Amende record pour CFG Construction

Le 11 septembre 2012, le camionneur Albert Paradis, père de trois enfants, a trouvé la mort lorsque son camion, dont le système de freinage était déficient, s’est renversé dans une courbe.

À faute lourde, amende pesante. La Cour du Québec impose une amende record de 345 000 $ à l’entreprise CFG Construction, coupable de négligence criminelle ayant causé la mort d’un camionneur en septembre 2012.


Le 11 septembre 2012, le camionneur Albert Paradis est envoyé par son employeur chercher des rebuts d’acier dans un chemin forestier du chantier du parc éolien de la Seigneurie de Beaupré. Il a comme consigne de charger le conteneur de son camion au maximum de sa capacité.

Les freins du vieux camion Volvo fonctionnent à 53 % de leur capacité et le système de freinage n’a pas moins de défectuosités majeures. L’insouciance du mécanicien et du dirigeant du garage de CFG Construction est à blâmer, tranchera la juge Hélène Bouillon.

Le camion va se renverser dans une courbe et sera retrouvé au bas d’une pente. Albert Paradis, 50 ans, père de trois enfants, meurt seul, à côté de son poids lourd.

Les dirigeants de l’entreprise CFG Construction ont laissé Paradis conduire un camion vétuste dont ils savaient les freins déficients, conclut le tribunal.

Ils méritent aujourd’hui une peine significative pour punir un comportement «qui a porté atteinte aux valeurs de notre société et notamment celles entourant la santé et la sécurité du travail», écrit la juge Bouillon. La peine doit de plus «envoyer un message clair à toute entreprise qui serait tentée d’adopter cette même conduite», ajoute-t-elle.

Le Code criminel prévoit que l’amende est la seule peine pouvant être imposée à une organisation reconnue coupable d’une infraction criminelle.

Pour cette négligence criminelle qui s’est étalée sur plusieurs mois, la Couronne réclamait une amende de 500 000 $, du jamais-vu au Québec.

La défense soutenait qu’en raison de sa faible capacité financière, CFG Construction devrait se voir imposer une amende 10 fois moindre, soit 50 000 $.

La juge Bouillon a choisi d’imposer une amende globale de 345 000 $ qui sera payable sur quatre ans.

CFG a tiré profit de sa négligence, rappelle la juge Bouillon, car les sommes qui auraient dû être investies dans l’entretien et la réparation du camion «ont clairement constitué un avantage pour CFG Construction, soit celui de se sortir au plus vite de son impasse économique et de son insolvabilité».

Risque de récidive

Depuis 2012, CFG a été condamnée à de nombreuses reprises pour des infractions à divers règlements et au Code de la sécurité routière.

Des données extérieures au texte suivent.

(* ===== verification/Snapshot.v ===== *)
(** Snapshots (src/pkg/snapshot/snapshot.go): taking one from a World and giving the
    World back, the digest over its sections, the printed diff of two, and the merge of
    a snapshot into a World of manifests (src/cmd/xpc/main.go,
    mergeSnapshotIntoWorld).

    A time is a number of nanoseconds; its two texts, the JSON encodings of floats and
    of foreign values and the iteration order of the maps of the code are
    parameters. *)
From Stdlib Require Import ZArith Floats.SpecFloat.
From stdpp Require Import fin_maps fin_sets.
From S2P Require Import Prelude GoStrings Yaml Types Sha256 Json Wire.

#[local] Open Scope string_scope.
#[local] Open Scope list_scope.

(** ** Data *)

Record ProviderStatus : Type := MkProviderStatus { pst_ProviderInfo : ProviderInfo; pst_Version : string; pst_Healthy : bool }.
Record FunctionStatus : Type := MkFunctionStatus { fst_FunctionInfo : FunctionInfo; fst_Version : string; fst_Healthy : bool }.
Record Snapshot : Type := MkSnapshot {
  sn_Version : Z;
  sn_Digest : string;
  sn_Timestamp : Z;
  sn_ClusterName : string;
  sn_KubernetesVersion : string;
  sn_CRDs : list CRDInfo;
  sn_XRDs : list CRDInfo;
  sn_Providers : list ProviderStatus;
  sn_Functions : list FunctionStatus;
  sn_Configurations : list ConfigurationInfo;
  sn_Compositions : list CompositionInfo;
  sn_ArgoTrackingMode : string;
  sn_Schemas : gmap string SchemaInfo;
  sn_Resources : list ResourceInfo;
  sn_ArgoApps : list ArgoApplication;
  sn_ArgoAppSets : list ArgoApplicationSet;
  sn_ArgoProjects : list ArgoAppProject;
  sn_SigningIdentity : string;
  sn_Signature : string;
}.
Definition New (now : Z) (clusterName : string) : Snapshot := {|
  sn_Version := 1; sn_Digest := ""; sn_Timestamp := now; sn_ClusterName := clusterName; sn_KubernetesVersion := "";
  sn_CRDs := []; sn_XRDs := []; sn_Providers := []; sn_Functions := []; sn_Configurations := []; sn_Compositions := [];
  sn_ArgoTrackingMode := ""; sn_Schemas := ∅; sn_Resources := []; sn_ArgoApps := []; sn_ArgoAppSets := [];
  sn_ArgoProjects := []; sn_SigningIdentity := ""; sn_Signature := "" |}.

(** An embedded struct writes its fields among those of the struct around it. *)
Definition embedded (o : option json) : option (list (string * json)) :=
  match o with Some (JObj m) => Some m | _ => None end.
#[export] Instance wire_ProviderStatus : Wire ProviderStatus := struct (λ p x, [
  embedded (wire p (pst_ProviderInfo x)); omitempty p "version" (pst_Version x); field p "healthy" (pst_Healthy x)]).
#[export] Instance wire_FunctionStatus : Wire FunctionStatus := struct (λ p x, [
  embedded (wire p (fst_FunctionInfo x)); omitempty p "version" (fst_Version x); field p "healthy" (fst_Healthy x)]).

(** ** The digest *)

Definition crdKey (c : CRDInfo) : string := crd_Group c +:+ "/" +:+ crd_Kind c.
Definition crd_keys (c : CRDInfo) : list string := [crdKey c].
Definition provider_keys (p : ProviderStatus) : list string := [pr_Name (pst_ProviderInfo p)].
Definition function_keys (f : FunctionStatus) : list string := [fn_Name (fst_FunctionInfo f)].
Definition composition_keys (c : CompositionInfo) : list string := [comp_Name c].
Definition resource_keys (r : ResourceInfo) : list string := [ri_APIVersion r; ri_Kind r; ri_Namespace r; ri_Name r].
Definition app_keys (a : ArgoApplication) : list string := [app_Namespace a; app_Name a].
Definition appset_keys (a : ArgoApplicationSet) : list string := [tm_Namespace (aset_Template a); aset_Name a].
Definition project_keys (p : ArgoAppProject) : list string := [ap_Name p].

Sa licence d’entrepreneur en construction a été suspendue durant un mois en 2018.

«Une entreprise avertie à répétition par les autorités compétentes et par les tribunaux, qui n’apporte pas de changements significatifs à ses comportements répréhensibles et dangereux, compromet la sécurité sociale», écrit la juge Bouillon, ajoutant que la réhabilitation de l’entreprise est loin d’être acquise et que le risque de récidive est toujours présent.

Exceptionnelle probation

Le nombre d’infractions de toutes sortes démontre que les faibles mesures mises en place par l’entreprise ne sont pas suffisantes pour assurer la sécurité des 60 travailleurs à temps plein et 250 employés occasionnels sans compter celle du public.

C’est pour cette raison que la juge Hélène Bouillon a choisi de mettre CFG Construction en probation durant trois ans, mesure inusitée dans le monde des entreprises.

CFG devra embaucher un consultant externe qui évaluera la situation et proposera des correctifs.

L’entreprise devra notamment donner une formation annuelle à ses employés sur la conduite de véhicule lourd et fournir aux autorités une copie du rapport annuel d’inspection de la SAAQ.

CFG Construction a interjeté appel de sa condamnation en Cour du Québec.

L’entreprise devra verser au total près de 200 000 $ à la CNESST pour le décès de son travailleur, dont 120 000 $ ont déjà été remis à la veuve d’Albert Paradis.

La compagnie s’expose aussi à des amendes de 83 000 $ selon l’évolution du dossier pour les accusations pénales.

Plus de sept ans après le décès de son mari, Sylvie Dionne était de nouveau de retour dans une salle de cour, pas très loin de Franky Glode, le patron d’Albert Paradis.

En parallèle à la preuve froide et technique, la juge Bouillon a retenu beaucoup de choses du témoignage de la veuve et de ses trois enfants, lors des représentations sur la peine. «La présence d’une douleur qui transperce la peau, la perte de la paix de l’âme, un vide immense, une rage indescriptible, un ouragan subi de plein fouet et la sensation de basculer dans le vide», résume la juge.